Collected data
*** Begin section ***

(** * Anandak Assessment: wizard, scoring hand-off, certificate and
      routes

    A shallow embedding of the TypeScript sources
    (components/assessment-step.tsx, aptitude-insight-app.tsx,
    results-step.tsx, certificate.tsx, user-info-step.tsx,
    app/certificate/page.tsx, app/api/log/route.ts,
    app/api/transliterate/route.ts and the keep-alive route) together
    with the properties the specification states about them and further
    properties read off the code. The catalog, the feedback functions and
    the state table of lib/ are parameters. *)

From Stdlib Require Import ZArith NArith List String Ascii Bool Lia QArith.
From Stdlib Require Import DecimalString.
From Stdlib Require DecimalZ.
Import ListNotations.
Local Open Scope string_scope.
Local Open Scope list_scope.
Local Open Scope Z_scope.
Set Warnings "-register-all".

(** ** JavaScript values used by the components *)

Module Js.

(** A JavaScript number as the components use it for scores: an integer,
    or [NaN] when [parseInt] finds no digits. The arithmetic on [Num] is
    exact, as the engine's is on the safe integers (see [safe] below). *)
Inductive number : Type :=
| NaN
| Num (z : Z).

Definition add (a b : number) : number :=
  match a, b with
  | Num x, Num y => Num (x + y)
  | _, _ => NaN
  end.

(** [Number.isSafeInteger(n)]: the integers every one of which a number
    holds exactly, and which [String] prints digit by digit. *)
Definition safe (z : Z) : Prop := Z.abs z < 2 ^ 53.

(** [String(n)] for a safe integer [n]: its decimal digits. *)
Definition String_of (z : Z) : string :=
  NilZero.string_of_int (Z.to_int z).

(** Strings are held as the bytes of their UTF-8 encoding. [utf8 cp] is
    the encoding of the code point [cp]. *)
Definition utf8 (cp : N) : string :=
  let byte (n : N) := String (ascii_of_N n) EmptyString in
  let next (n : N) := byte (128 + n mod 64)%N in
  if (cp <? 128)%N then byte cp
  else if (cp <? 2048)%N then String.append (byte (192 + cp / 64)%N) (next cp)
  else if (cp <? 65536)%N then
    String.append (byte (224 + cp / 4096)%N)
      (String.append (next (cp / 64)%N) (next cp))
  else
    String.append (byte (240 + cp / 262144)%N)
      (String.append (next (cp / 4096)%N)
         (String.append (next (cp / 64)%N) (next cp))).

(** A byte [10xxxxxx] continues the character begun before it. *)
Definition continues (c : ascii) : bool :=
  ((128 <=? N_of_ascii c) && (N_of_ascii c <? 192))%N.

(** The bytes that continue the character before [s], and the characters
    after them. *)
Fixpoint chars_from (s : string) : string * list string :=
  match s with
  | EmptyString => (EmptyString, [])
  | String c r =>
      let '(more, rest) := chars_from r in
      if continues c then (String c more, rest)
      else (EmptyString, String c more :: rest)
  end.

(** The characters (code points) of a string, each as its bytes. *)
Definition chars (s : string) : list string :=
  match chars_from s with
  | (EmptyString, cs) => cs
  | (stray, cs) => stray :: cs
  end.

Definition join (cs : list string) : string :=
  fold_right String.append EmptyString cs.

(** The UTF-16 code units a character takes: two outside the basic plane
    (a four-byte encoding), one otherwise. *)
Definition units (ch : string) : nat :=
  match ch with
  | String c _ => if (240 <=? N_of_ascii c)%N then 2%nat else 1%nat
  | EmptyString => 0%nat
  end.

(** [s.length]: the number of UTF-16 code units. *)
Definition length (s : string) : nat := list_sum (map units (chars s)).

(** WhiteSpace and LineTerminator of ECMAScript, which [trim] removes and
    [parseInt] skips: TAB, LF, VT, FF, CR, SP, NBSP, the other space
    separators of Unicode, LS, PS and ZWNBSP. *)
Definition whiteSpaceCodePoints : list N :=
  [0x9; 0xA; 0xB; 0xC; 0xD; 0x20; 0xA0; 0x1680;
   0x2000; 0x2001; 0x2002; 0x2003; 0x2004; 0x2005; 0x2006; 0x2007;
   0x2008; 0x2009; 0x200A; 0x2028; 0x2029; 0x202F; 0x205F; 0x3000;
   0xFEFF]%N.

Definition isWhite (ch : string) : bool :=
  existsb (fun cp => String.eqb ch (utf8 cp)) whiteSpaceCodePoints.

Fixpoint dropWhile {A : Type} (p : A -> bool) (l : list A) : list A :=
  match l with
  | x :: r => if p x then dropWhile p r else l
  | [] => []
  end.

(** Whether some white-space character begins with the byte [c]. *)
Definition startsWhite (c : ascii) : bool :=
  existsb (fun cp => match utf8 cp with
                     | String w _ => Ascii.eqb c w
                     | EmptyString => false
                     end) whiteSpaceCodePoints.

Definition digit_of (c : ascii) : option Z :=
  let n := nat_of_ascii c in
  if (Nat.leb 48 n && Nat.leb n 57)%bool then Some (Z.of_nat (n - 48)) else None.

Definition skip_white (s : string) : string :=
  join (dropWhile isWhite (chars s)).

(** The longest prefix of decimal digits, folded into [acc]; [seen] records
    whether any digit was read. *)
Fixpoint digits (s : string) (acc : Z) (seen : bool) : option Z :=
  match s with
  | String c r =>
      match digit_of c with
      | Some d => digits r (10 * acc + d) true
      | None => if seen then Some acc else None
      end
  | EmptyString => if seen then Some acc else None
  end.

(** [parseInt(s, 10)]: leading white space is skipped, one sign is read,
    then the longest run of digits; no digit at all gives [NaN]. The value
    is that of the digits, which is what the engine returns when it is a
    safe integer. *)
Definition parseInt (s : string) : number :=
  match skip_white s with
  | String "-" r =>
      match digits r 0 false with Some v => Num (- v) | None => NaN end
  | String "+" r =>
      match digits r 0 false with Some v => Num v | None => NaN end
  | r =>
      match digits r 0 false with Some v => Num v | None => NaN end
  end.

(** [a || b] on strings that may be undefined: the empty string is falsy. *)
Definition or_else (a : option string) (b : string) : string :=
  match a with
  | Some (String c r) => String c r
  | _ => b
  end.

*** End section ***

Prompt
Print again the lines of the entries above that fall between the line holding "holds exactly, and" and the line holding "if continues c", inclusive, exactly as they stand.

Response to the exercise
    holds exactly, and which [String] prints digit by digit. *)
Definition safe (z : Z) : Prop := Z.abs z < 2 ^ 53.

(** [String(n)] for a safe integer [n]: its decimal digits. *)
Definition String_of (z : Z) : string :=
  NilZero.string_of_int (Z.to_int z).

(** Strings are held as the bytes of their UTF-8 encoding. [utf8 cp] is
    the encoding of the code point [cp]. *)
Definition utf8 (cp : N) : string :=
  let byte (n : N) := String (ascii_of_N n) EmptyString in
  let next (n : N) := byte (128 + n mod 64)%N in
  if (cp <? 128)%N then byte cp
  else if (cp <? 2048)%N then String.append (byte (192 + cp / 64)%N) (next cp)
  else if (cp <? 65536)%N then
    String.append (byte (224 + cp / 4096)%N)
      (String.append (next (cp / 64)%N) (next cp))
  else
    String.append (byte (240 + cp / 262144)%N)
      (String.append (next (cp / 4096)%N)
         (String.append (next (cp / 64)%N) (next cp))).

(** A byte [10xxxxxx] continues the character begun before it. *)
Definition continues (c : ascii) : bool :=
  ((128 <=? N_of_ascii c) && (N_of_ascii c <? 192))%N.

(** The bytes that continue the character before [s], and the characters
    after them. *)
Fixpoint chars_from (s : string) : string * list string :=
  match s with
  | EmptyString => (EmptyString, [])
  | String c r =>
      let '(more, rest) := chars_from r in
      if continues c then (String c more, rest)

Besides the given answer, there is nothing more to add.